YES- Not even an option, if I caught this at my service their would be some serious problems.

The reason I post in such an extreme manners is that you advocate vacuum mattress as the ONLY form of immobilization. FOR NEWBIES do no take this to mean don't do it. Obviously alot of services run with only backboards there. BACKBOARDS ARE THE STANDARD OF CARE. It is cavalier to claim they are either useless or affective. One hundred times more studies show positive outcome increase do to immobilization over no spinal precautions.

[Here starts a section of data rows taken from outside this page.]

(** * qq-farm-bot: the farm engine, embedded and checked against its specification

    Shallow embedding of the farm module (land analysis, per-plot executors,
    replant pipeline, scheduling controller) and of the yield optimizer of
    the game-configuration module, followed by the properties the
    specification states about them.

    Conventions of the embedding.
    - Protobuf integers ([Long] or number, read through [toNum]) are [Z];
      array lengths and counters of plots are [nat].
    - [getServerTimeSec()] and [Date.now()] are read once per call of the
      source function; the value read is an explicit argument ([nowSec],
      [now], or a field of [CycleClock]).  [analyzeLands] reads the clock
      once and calls [getCurrentPhase], which reads it again, for every
      plot that has a plant: the reading made for the plot at position [i]
      is [phaseClock i], and nothing is assumed about how the readings
      compare.
    - [toTimeSec], the [PlantPhase] constants and the configuration tables
      live in modules that are not part of the sources at hand; they are the
      fields of the class [Collaborators], and every property holds for all
      of their values unless it says otherwise.
    - An asynchronous function is a computation of the monad [M] over the
      engine state; a rejected call is the exception case.  The remote
      service is any function of the call's index in the run and of the
      request.
    - Arithmetic of the yield optimizer is carried out on exact rationals.
    - Display strings (plot names, log lines) and the debug output are left
      out, except the grouping of plot summaries into status lines; warnings
      are counted. *)

From Stdlib Require Import ZArith List Bool Lia QArith Qminmax Lqa Sorted
  Permutation.
From Stdlib Require String Ascii.
From stdpp Require Import base gmap.
Import ListNotations.
Open Scope Z_scope.

(** ** Data model *)

Record Phase := mkPhase {
  phase       : Z;   (* phase tag *)
  begin_time  : Z;
  dry_time    : Z;
  weeds_time  : Z;
  insect_time : Z
}.

Record Plant := mkPlant {
  plant_id      : Z;
  phases        : list Phase;
  dry_num       : Z;
  weed_owners   : list Z;
  insect_owners : list Z
}.
(** * Vehicle insurance renewal: status evaluation, premium and billing

    A shallow embedding of [vehicleregestration.cpp].

    Numeric types.
    - [double] is IEEE 754 binary64 with round-to-nearest-even: Rocq's
      primitive [float], whose operations are specified by [SpecFloat].
      A decimal literal such as [0.025] denotes the nearest binary64
      value, as it does in the C++ source.
    - [int] and [long long] values are carried in [Z].  Signed overflow
      is undefined behaviour in C++.  Two [int] operations overflow on
      input that the program accepts: [currentYear - year] in
      [getAgeFactor] and [year += 1] in [calculateRenewalDate].  They
      are written as a two's-complement machine computes them, with
      the wrap-around ([int_sub], [int_add]), and a statement about the
      exact difference or sum carries the range in which nothing
      overflows.  The explicit narrowing [static_cast<int>] of a
      [long long] is defined and is written out with its wrap-around.
    - [std::string] is [string]; [unsigned char] is [ascii].

    The environment.
    - [std::mktime] is taken with a 64-bit [time_t] and where it
      succeeds: it returns -1 for a date whose normalised year does not
      fit [tm_year], and [dateToTimeT] does not follow it there.
      [dateToTimeT] uses the offset 0 from UTC; [dateToTimeT_in] and
      [daysBetween_in] take the offset of the zone as a parameter.  In
      a zone whose offset changes by less than twelve hours between two
      dates, noon to noon is a whole number of days once rounded, the
      same number as for the offset 0.  The quotient
      [diffSec / 86400.0] is taken exactly: for the offset 0 it is an
      integer, which a double holds for any two dates less than 2^53
      seconds apart, and in a zone it stays 1/86400 or more away from
      the halves that decide the rounding.
    - [getCurrentSystemYear()] is the argument [currentYear].
    - Console input is an explicit argument ([Console]); text written
      to [std::cout] is not modelled, except for the message that tells
      how a renewal ended ([Outcome]).
    - The input helpers are functions of what is typed: [getLineTrimmed]
      of the line read, [getValidDate] of the attempts made at its
      prompt.  [main] takes the values they return. *)

From Stdlib Require Import ZArith Lia Bool String Ascii List.
From Stdlib Require Import Uint63 Floats.
From Stdlib Require Import DecimalString DecimalPos DecimalZ.

Set Warnings "-inexact-float".

Local Open Scope string_scope.
Local Open Scope Z_scope.

(** ** Machine integers *)

Definition INT_MIN : Z := - 2 ^ 31.
Definition INT_MAX : Z := 2 ^ 31 - 1.

Definition in_int (z : Z) : Prop := INT_MIN <= z <= INT_MAX.

(** [static_cast<int>(x)] for a [long long] x: reduction modulo 2^32
    into the signed range. *)
Definition static_cast_int (z : Z) : Z :=
  (z + 2 ^ 31) mod 2 ^ 32 - 2 ^ 31.

(** [a - b] and [a + b] on [int].  Where the exact result is not an
    [int] the C++ operation overflows, which is undefined behaviour; the
    result is written as a two's-complement machine computes it, reduced
    into the range of [int]. *)
Definition int_sub (a b : Z) : Z := static_cast_int (a - b).
Definition int_add (a b : Z) : Z := static_cast_int (a + b).

(** Conversion of an [int] to [double] (exact for every [int]). *)
Definition int_to_double (z : Z) : float :=
  if z <? 0 then (- of_uint63 (Uint63.of_Z (- z)))%float
  else of_uint63 (Uint63.of_Z z).

(** [std::max] and [std::min]: [max(a,b) = (a < b) ? b : a] and
    [min(a,b) = (b < a) ? b : a]. *)
Definition std_max (a b : float) : float := if (a <? b)%float then b else a.
Definition std_min (a b : float) : float := if (b <? a)%float then b else a.

(** [std::tolower] and [std::toupper] in the "C" locale. *)
Definition tolower (c : ascii) : ascii :=
  let n := N_of_ascii c in
  if ((65 <=? n) && (n <=? 90))%N then ascii_of_N (n + 32) else c.

Definition toupper (c : ascii) : ascii :=
  let n := N_of_ascii c in
  if ((97 <=? n) && (n <=? 122))%N then ascii_of_N (n - 32) else c.

(** [std::transform(s.begin(), s.end(), s.begin(), f)] *)
Fixpoint transform (f : ascii -> ascii) (s : string) : string :=
  match s with
  | EmptyString => EmptyString
  | String c s' => String (f c) (transform f s')
  end.

(** ** Helper structures *)

Module PolicyDate.
Record t := mk { day : Z; month : Z; year : Z }.
End PolicyDate.

Module Policy.
Record t := mk {
  registrationDate : PolicyDate.t;
  renewalDueDate : PolicyDate.t;
  status : string
}.
End Policy.

(** ** Date utilities *)

(** Day number of a civil date, counted from 1970-01-01, in the proleptic
    Gregorian calendar.  It is linear in [d], so a day beyond the end of
    the month runs on into the next one, as [mktime] normalises it. *)
Definition days_from_civil (y m d : Z) : Z :=
  let y' := if m <=? 2 then y - 1 else y in
  let era := y' / 400 in
  let yoe := y' - era * 400 in
  let mp := (m + 9) mod 12 in
  let doy := (153 * mp + 2) / 5 + d - 1 in
  let doe := yoe * 365 + yoe / 4 - yoe / 100 + doy in
  era * 146097 + doe - 719468.

(** [std::mktime] of the broken-down time [year-1900, month-1, day,
    12:00:00]: seconds since the epoch, for a zone with a fixed offset
    (taken as 0).  A month outside 1..12 carries into the year.  This
    is [mktime] where [year - 1900] and [month - 1] are [int]s and the
    normalised year fits [tm_year]; beyond that [mktime] fails and
    returns -1, which this function does not do. *)
Definition dateToTimeT (date : PolicyDate.t) : Z :=
  let tm_year := PolicyDate.year date - 1900 in
  let tm_mon := PolicyDate.month date - 1 in
  let y := tm_year + 1900 + tm_mon / 12 in
  let m := tm_mon mod 12 + 1 in
  days_from_civil y m (PolicyDate.day date) * 86400 + 12 * 3600.
(** ** The heartbeat *)

(** C6, as amended: [UpdateTime] refreshes [updated_at] by an update keyed
    on the id alone.  It takes no version and reports nothing but the
    failure of the statement itself; when the statement runs, every row
    with that id gets [updated_at = now], whatever its version and
    whoever claimed it last, and nothing else in the table changes. *)
Theorem C6_heartbeat_keyed_on_id_only
    (fault : option error) (now id : Z) (t : table) :
  (UpdateTime fault now id t).1 = fault /\
  (forall e, fault = Some e -> (UpdateTime fault now id t).2 = t) /\
  (fault = None ->
     (forall r, r ∈ t -> Id r = id ->
        touched now r ∈ (UpdateTime fault now id t).2) /\
     (forall r, r ∈ t -> Id r <> id -> r ∈ (UpdateTime fault now id t).2) /\
     (forall r', r' ∈ (UpdateTime fault now id t).2 ->
        r' ∈ t \/ exists r, r ∈ t /\ Id r = id /\ r' = touched now r) /\
     Version <$> (UpdateTime fault now id t).2 = Version <$> t /\
     Status <$> (UpdateTime fault now id t).2 = Status <$> t).
Proof.
  destruct fault as [e|].
  - rewrite UpdateTime_fault. split_and!; [done| |done]. by intros ? _.
  - rewrite UpdateTime_table. simpl. split_and!; [done|done|]. intros _.
    split_and!.
    + intros r Hr Hid.
      pose proof (fmap_if_elem (touched now) (fun x => Id x = id) t r Hr) as Hin.
      by rewrite decide_True in Hin by done.
    + intros r Hr Hid.
      pose proof (fmap_if_elem (touched now) (fun x => Id x = id) t r Hr) as Hin.
      by rewrite decide_False in Hin by done.
    + intros r' Hr'. apply list_elem_of_fmap in Hr' as (r & -> & Hr).
      destruct (decide (Id r = id)); [right; eauto|by left].
    + by apply fmap_if_versions.
    + rewrite <- list_fmap_compose. apply list_fmap_ext.
      intros _ r _. simpl. by destruct (decide _).
Qed.

(** C6, as stated, fails: after [job1] was handed over to a second worker
    (version 7), the heartbeat of the first worker, whose claim made it
    version 6, returns nil and moves [updated_at] of the row. *)
Lemma C6_stale_heartbeat_writes :
  Version <$> run_calls [(CallPreempt, 1001)] [job1] = [6] /\
  Version <$> handed_over = [7] /\
  Status <$> handed_over = [jobStatusRunning] /\
  (UpdateTime None 41000 1 handed_over).1 = None /\
  (UpdateTime None 41000 1 handed_over).2 <> handed_over /\
  UpdatedTime <$> handed_over = [40001] /\
  UpdatedTime <$> (UpdateTime None 41000 1 handed_over).2 = [41000].
Proof. vm_compute. by repeat split. Qed.

(** ** Release and reschedule *)

Lemma fmap_if_row (f : Job -> Job) (t : table) (r : Job) :
  primary_key t -> r ∈ t -> (forall x, Id (f x) = Id x) ->
  let t' := (fun x => if decide (Id x = Id r) then f x else x) <$> t in
  f r ∈ t' /\ (forall x, x ∈ t' -> Id x = Id r -> x = f r) /\ primary_key t'.
Proof.
  intros Hpk Hr Hf t'. subst t'. split_and!.
  - pose proof (fmap_if_elem f (fun x => Id x = Id r) t r Hr) as Hin.
    by rewrite decide_True in Hin by done.
  - intros x Hx Hid. apply list_elem_of_fmap in Hx as (y & -> & Hy).
    destruct (decide (Id y = Id r)) as [Heq|Hne]; [|done].
    by rewrite (primary_key_inj t y r Hpk Hy Hr Heq).
  - unfold primary_key. rewrite <- list_fmap_compose.
    erewrite list_fmap_ext; [exact Hpk|].
    intros _ x _. simpl. by destruct (decide _).
Qed.
(** ** The inbound dispatch *)

(** C1, as the code has it: a text frame that carries [id] and [data]
    with message type [propertyStatus] raises [message(id, data)] first and
    then one [propertyChanged(id, key, data[key])] per key of [data], in
    the order in which [for ... in] enumerates the keys of the received
    data.  For data that is an object with distinct keys that order is:
    the keys that are array indices first, by ascending number, then the
    other keys in the order in which they were received, each with its own
    value; it is the order received when no key is an array index. *)
Theorem propertyStatus_message_then_each_key
  (text : string) (props : list (string * JsValue)) (id data : JsValue) :
  JSON_parse text = Normal (JObj props) ->
  lookup "id" props = Some id ->
  lookup "data" props = Some data ->
  lookup "messageType" props = Some (JStr "propertyStatus") ->
  on_message (text_frame text) =
    (emit "message" [id; data]
       :: map (fun key => emit "propertyChanged" [id; JStr key; property data key])
            (for_in_keys data),
     Normal tt)
  /\ (forall changed,
        data = JObj changed ->
        NoDup (map fst changed) ->
        exists (indexed named : list (string * JsValue)) (numbers : list N),
          on_message (text_frame text) =
            (emit "message" [id; data]
               :: map (fun kv => emit "propertyChanged" [id; JStr (fst kv); snd kv])
                    (indexed ++ named),
             Normal tt)
          /\ Permutation (indexed ++ named) changed
          /\ map fst indexed = map string_of_N numbers
          /\ Sorted N.lt numbers
          /\ Forall (fun n => (n < 4294967295)%N) numbers
          /\ (exists keep, named = filter keep changed)
          /\ (forall kv, In kv named -> ~ canonical_index (fst kv)))
  /\ (forall changed,
        data = JObj changed ->
        NoDup (map fst changed) ->
        (forall k, In k (map fst changed) -> ~ canonical_index k) ->
        on_message (text_frame text) =
          (emit "message" [id; data]
             :: map (fun kv => emit "propertyChanged" [id; JStr (fst kv); snd kv]) changed,
           Normal tt)).
Proof.
  intros Hparse Hid Hdata Htype.
  assert (Hrun : on_message (text_frame text) =
            (emit "message" [id; data]
               :: map (fun key => emit "propertyChanged" [id; JStr key; property data key])
                    (for_in_keys data),
             Normal tt)).
  { rewrite (on_message_object text props Hparse), Hid, Hdata. cbn [from_option].
    rewrite bind_perform. unfold dispatch_device.
    rewrite get_object, Htype, bind_lift_normal. cbn [from_option is_string].
    cbn [String.eqb Ascii.eqb Bool.eqb]. rewrite emit_each_object, Hid, Hdata.
    reflexivity. }
  split; [exact Hrun|]. split.
  - intros changed -> Hnodup.
    set (ks := map fst changed).
    set (sorted := sort_indices (index_keys ks)).
    set (g := fun k : string => (k, property (JObj changed) k)).
    assert (Hvalue : forall kv, In kv changed -> g (fst kv) = kv).
    { intros [k v] Hin. unfold g, property. cbn [fst].
      rewrite get_object, (lookup_in_distinct changed k v Hnodup Hin). reflexivity. }
    assert (Hsound : forall nk, In nk sorted ->
               snd nk = string_of_N (fst nk) /\ (fst nk < 4294967295)%N).
    { intros [n k] Hin. apply in_sort_indices, in_index_keys in Hin.
      destruct Hin as [_ Hidx]. exact (array_index_sound k n Hidx). }
    exists (map g (map snd sorted)),
           (filter (fun kv => negb (is_index (fst kv))) changed),
           (map fst sorted).
    assert (Hshape : map g (map snd sorted)
                       ++ filter (fun kv => negb (is_index (fst kv))) changed
                     = map g (ordered_keys ks)).
    { unfold ordered_keys. rewrite map_app. f_equal. symmetry.
      exact (filter_keys g (fun k => negb (is_index k)) changed Hvalue). }
    assert (Hperm : Permutation
                      (map g (map snd sorted)
                         ++ filter (fun kv => negb (is_index (fst kv))) changed)
                      changed).
    { rewrite Hshape.
      apply Permutation_trans with (map g ks);
        [apply Permutation_map, ordered_keys_permutation|].
      unfold ks. rewrite map_map.
      rewrite (map_ext_in (fun kv => g (fst kv)) (fun kv => kv) changed Hvalue), map_id.
      apply Permutation_refl. }
    assert (Hnumerals : map fst (map g (map snd sorted))
                        = map string_of_N (map fst sorted)).
    { rewrite !map_map. apply map_ext_in. intros nk Hin. cbn [g fst].
      exact (proj1 (Hsound nk Hin)). }
    split; [|split; [exact Hperm|split; [exact Hnumerals|split; [|split; [|split]]]]].
    + rewrite Hrun, Hshape, map_map. reflexivity.
    + apply sorted_distinct; [apply sort_indices_sorted|].
      apply (NoDup_map_inv string_of_N). rewrite <- Hnumerals.
      apply (Permutation_map fst), Permutation_sym in Hperm.
      apply (Permutation_NoDup Hperm) in Hnodup. rewrite map_app in Hnodup.
      exact (NoDup_app_remove_r _ _ Hnodup).
    + apply Forall_forall. intros n Hin. apply in_map_iff in Hin.
      destruct Hin as [nk [<- Hin]]. exact (proj2 (Hsound nk Hin)).
    + eexists. reflexivity.
    + intros kv Hin Hcanonical. apply filter_In in Hin. destruct Hin as [_ Hplain].
      apply is_index_canonical in Hcanonical. rewrite Hcanonical in Hplain.
      discriminate Hplain.
  - intros changed -> Hnodup Hplain. rewrite Hrun. do 2 f_equal.
    cbn [for_in_keys enumerable_keys].
    rewrite (own_keys_creation_order changed).
    + exact (map_lookup_distinct
               (fun k v => emit "propertyChanged" [id; JStr k; v]) changed Hnodup).
    + intros k Hin. destruct (array_index k) as [n|] eqn:Hidx; [|reflexivity].
      exfalso. apply (Hplain k Hin). apply is_index_canonical.
      unfold is_index. rewrite Hidx. reflexivity.
Qed.
(** * Opposition-evidence pipeline (opposition_analyzer.py)

    A shallow embedding of [OppositionAnalyzer]: query synthesis, the
    search client, the content fetcher, the evidence analyzer and the
    per-project orchestrator, followed by the properties of the
    pipeline's specification.

    Python values are modelled as follows.
    - [str] is a list of Unicode code points, so that [len], slicing,
      [find] and [strip] count what Python counts.
    - An exception is a value of [exn]; a computation that may raise
      returns a [result].  Only subclasses of [Exception] are modelled:
      [json.JSONDecodeError], which one handler of the source names, and
      the others, which the [except Exception] handlers catch alike.
      Logging is left out.
    - The network, the generative model, the HTML and JSON libraries and
      the file system are outside the program: they are the fields of an
      environment [Env], each one a function of the current [World]
      (files written so far and the history of external calls), so that
      two calls with the same argument may answer differently. *)

From Stdlib Require Import Ascii String DecimalString PrimFloat Uint63 Sorted.
From stdpp Require Import base option list gmap.

Local Open Scope N_scope.
Local Open Scope list_scope.

(** ** Python strings *)

Abbreviation str := (list N).

(** An ASCII literal of the source as a list of code points. *)
Definition u (s : string) : str :=
  map N_of_ascii (list_ascii_of_string s).
Arguments u s%_string.

(** The double quote character. *)
Definition dq : str := [34].
(** A double-quoted ASCII word, as it appears inside a JSON text. *)
Definition quoted (s : string) : str := dq ++ u s ++ dq.
Arguments quoted s%_string.

(** [str(n)] for a non-negative integer. *)
Definition str_of_nat (n : nat) : str :=
  u (NilZero.string_of_uint (Nat.to_uint n)).

Module Py.

Definition str_eqb (a b : str) : bool := bool_decide (a = b).

(** [s.startswith(sub)] *)
Fixpoint startswith (sub s : str) : bool :=
  match sub, s with
  | [], _ => true
  | _ :: _, [] => false
  | a :: sub', b :: s' => (a =? b) && startswith sub' s'
  end.

(** [sub in s] *)
Fixpoint contains (sub s : str) : bool :=
  startswith sub s ||
  match s with
  | [] => false
  | _ :: s' => contains sub s'
  end.

(** The lowest index [j >= i] at which [sub] occurs, where [s] is the
    text from index [i] on. *)
Fixpoint find_from (sub s : str) (i : nat) : option nat :=
  if startswith sub s then Some i
  else match s with
       | [] => None
       | _ :: s' => find_from sub s' (S i)
       end.

(** [s.find(sub, start)]: [-1] when there is no occurrence. *)
Definition find (sub s : str) (start : nat) : Z :=
  if bool_decide (start ≤ length s)%nat then
    match find_from sub (drop start s) start with
    | Some i => Z.of_nat i
    | None => (-1)%Z
    end
  else (-1)%Z.

(** The highest index at which [sub] occurs. *)
Fixpoint rfind_from (sub s : str) (i : nat) : option nat :=
  match s with
  | [] => if startswith sub s then Some i else None
  | _ :: s' =>
      match rfind_from sub s' (S i) with
      | Some j => Some j
      | None => if startswith sub s then Some i else None
      end
  end.

(** [s.rfind(sub)] *)
Definition rfind (sub s : str) : Z :=
  match rfind_from sub s 0 with
  | Some i => Z.of_nat i
  | None => (-1)%Z
  end.

(** A slice bound: negative bounds count from the end, and every bound
    is clipped to [0 .. len]. *)
Definition clip (len : nat) (i : Z) : nat :=
  if (i <? 0)%Z then Z.to_nat (Z.max 0 (i + Z.of_nat len))
  else Nat.min (Z.to_nat i) len.

(** [s[a:b]] *)
Definition slice (s : str) (a b : Z) : str :=
  let a' := clip (length s) a in
  let b' := clip (length s) b in
  take (b' - a') (drop a' s).

(** [c.isspace()]: the code points Python's [str.strip()] removes. *)
Definition isspace (c : N) : bool :=
  ((9 <=? c) && (c <=? 13)) || ((28 <=? c) && (c <=? 32)) ||
  (c =? 133) || (c =? 160) || (c =? 5760) ||
  ((8192 <=? c) && (c <=? 8202)) || (c =? 8232) || (c =? 8233) ||
  (c =? 8239) || (c =? 8287) || (c =? 12288).

Fixpoint lstrip (s : str) : str :=
  match s with
  | [] => []
  | c :: s' => if isspace c then lstrip s' else s
  end.

(** [s.strip()] *)
Definition strip (s : str) : str :=
  reverse (lstrip (reverse (lstrip s))).

(** [s.replace(old, new)] for a non-empty [old]: matches are taken from
    the left and do not overlap; [skip] counts the characters of a match
    still to be passed over. *)
Fixpoint replace_go (old new s : str) (skip : nat) : str :=
  match s with
  | [] => []
  | c :: s' =>
      match skip with
      | S k => replace_go old new s' k
      | O =>
          if startswith old s
          then new ++ replace_go old new s' (length old - 1)
          else c :: replace_go old new s' 0
      end
  end.

Definition replace (old new s : str) : str := replace_go old new s 0.

(** [sep.join(parts)] *)
Fixpoint join (sep : str) (parts : list str) : str :=
  match parts with
  | [] => []
  | [p] => p
  | p :: rest => p ++ sep ++ join sep rest
  end.

(** Truthiness of a string. *)
Definition truthy (s : str) : bool :=
  match s with [] => false | _ => true end.

End Py.

(** ** JSON values, as [json.loads] builds them *)

Inductive json :=
| JNull
| JBool (b : bool)
| JInt (z : Z)
| JFloat (f : float)
| JStr (s : str)
| JArr (items : list json)
| JObj (fields : list (str * json)).

(** [d.get(k)] on the pairs of a parsed object: a later duplicate of a
    key replaces an earlier one. *)
Fixpoint dict_get (k : str) (fields : list (str * json)) : option json :=
  match fields with
  | [] => None
  | (k', v) :: rest =>
      match dict_get k rest with
      | Some v' => Some v'
      | None => if Py.str_eqb k k' then Some v else None
      end
  end.

(** ** Exceptions *)

Inductive exn :=
| JSONDecodeError (msg : str)
| Exception (msg : str).

(** [str(e)] *)
Definition str_of_exn (e : exn) : str :=
  match e with
  | JSONDecodeError m => m
  | Exception m => m
  end.

Inductive result (A : Type) :=
| Ok (a : A)
| Raise (e : exn).
Arguments Ok {A} a.
Arguments Raise {A} e.

(** ** Data model (the pydantic models of the source) *)

Record SearchQueries := {
  english_query : str;
  bangla_query : str
}.

Record SearchResult := {
  title : str;
  link : str;
  description : str;
  position : nat
}.

Record SearchResults := {
  organic_results : list SearchResult;
  total_results : nat;
  search_query : str;
  language : str
}.

Record ContentExtraction := {
  url : str;
  ce_title : str;
  content : str;
  extraction_success : bool;
  error_message : option str
}.

Record OppositionAnalysis := {
  has_opposition_evidence : bool;
  opposition_types : list str;
  summary : str;
  confidence_score : float;
  sources : list str
}.

(** A value of a project record ([Dict[str, Any]]): a string, or any
    other object, of which only its [str()] is kept. *)
Inductive pyval :=
| PStr (s : str)
| PObj (shown : str).

(** How an f-string renders a value. *)
Definition format (v : pyval) : str :=
  match v with
  | PStr s => s
  | PObj s => s
  end.

(** [project_data.get(key, default)] *)
Definition pd_get (project_data : gmap str pyval) (key : string)
    (fallback : string) : pyval :=
  default (PStr (u fallback)) (project_data !! u key).
Arguments pd_get project_data key%_string fallback%_string.
Lemma memLoad_memStore (bs : list Z) : forall (m : gmap Z Z) a,
  memLoad (memStore m a bs) a (length bs) = bs.
Proof.
  induction bs as [|b bs IH]; intros m a; simpl.
  - reflexivity.
  - f_equal.
    + unfold memByte. rewrite memStore_below by lia.
      rewrite lookup_insert_eq. reflexivity.
    + apply IH.
Qed.

(** ** The bus *)

Lemma nextBus_ok n s :
  answersOk (S n) s ->
  endStatus (nextBus s).1 = 0 /\ missing (nextBus s).1 = 0%nat /\
  answersOk n (nextBus s).2.
Proof.
  unfold answersOk, nextBus. destruct (bus s) as [|r rs] eqn:Hb; simpl.
  - intros _. rewrite Hb. repeat split; try reflexivity.
    rewrite take_nil. constructor.
  - intros H. inversion H as [|? ? [H1 H2] H3]; subst. auto.
Qed.

Lemma endTransmission_ok bytes n s :
  answersOk (S n) s ->
  endTransmission bytes s =
    (0, deviceAccept bytes (emit (BusWrite bytes 0) (nextBus s).2)) /\
  answersOk n (endTransmission bytes s).2.
Proof.
  intros H. destruct (nextBus_ok n s H) as (H1 & H2 & H3).
  unfold endTransmission. destruct (nextBus s) as [r s1]; simpl in *.
  rewrite H1. simpl. split; [reflexivity|].
  unfold answersOk, deviceAccept in *.
  destruct bytes as [|hi [|lo data]]; exact H3.
Qed.

Lemma endTransmission_fail bytes s r rest :
  bus s = r :: rest -> endStatus r <> 0 ->
  endTransmission bytes s =
    (endStatus r, emit (BusWrite bytes (endStatus r)) (set_bus rest s)).
Proof.
  intros Hb Hr. unfold endTransmission, nextBus. rewrite Hb.
  destruct (Z.eqb_spec (endStatus r) 0) as [E|E]; [contradiction|reflexivity].
Qed.

Lemma requestFrom_ok n s :
  answersOk 1 s ->
  (requestFrom n s).1 = memLoad (eeprom s) (cursor s) n.
Proof.
  intros H. destruct (nextBus_ok 0 s H) as (H1 & H2 & _).
  unfold requestFrom. unfold nextBus in *.
  destruct (bus s) as [|r rs]; simpl in *.
  - rewrite Nat.sub_0_r. reflexivity.
  - rewrite H1, H2, Nat.sub_0_r. reflexivity.
Qed.

(** A request answered with a fault or with bytes missing leaves fewer
    bytes in the buffer than were asked for. *)
Lemma requestFrom_short n s r rest :
  bus s = r :: rest -> (0 < n)%nat ->
  endStatus r <> 0 \/ missing r <> 0%nat ->
  (length (requestFrom n s).1 < n)%nat.
Proof.
  intros Hb Hn Hr. unfold requestFrom, nextBus. rewrite Hb. simpl.
  assert (forall m a k, length (memLoad m a k) = k) as Hlen.
  { intros m a k. revert a. induction k; intros a; simpl; auto. }
  destruct (Z.eqb_spec (endStatus r) 0) as [E|E]; simpl.
  - rewrite Hlen. destruct Hr as [Hr|Hr]; [contradiction|lia].
  - lia.
Qed.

THE IMPORTANT PART: Muscle twitches are cause by unsupported parts (mind you our body normally twitches muscles in the same manner the study I read stated as a problem on a daily basis even sitting on a couch.) Padding the voids and proper webbing MUST be done. If you don't, then you haven't back boarded your patient. Spider straps and duck tape are crap, use them only for dangerous rescues where you need a high speed extrication because of further harm to Patient your you. But in every case possible you should web them. If you pad the voids you SIGNIFICANTLY reduce spinal movement and twitching. As far as the head. I like disposable cardboard blocks and tape, this prevents as much movement as possible. As a note from a NREMT examiner, most people pass backboarding, but they do it wrong. PAD THE VOIDS. If it was up to me their would be a lot more voids across the wall in NR, SKILL UP people, do it right its not hard I never failed ONE)

Summed up: Backboard, BUT DO IT RIGHT!!!

On that note......... Vacuums better all around, splints and mattresses, they conform to injury and provide the best rigidity for a conforming splint.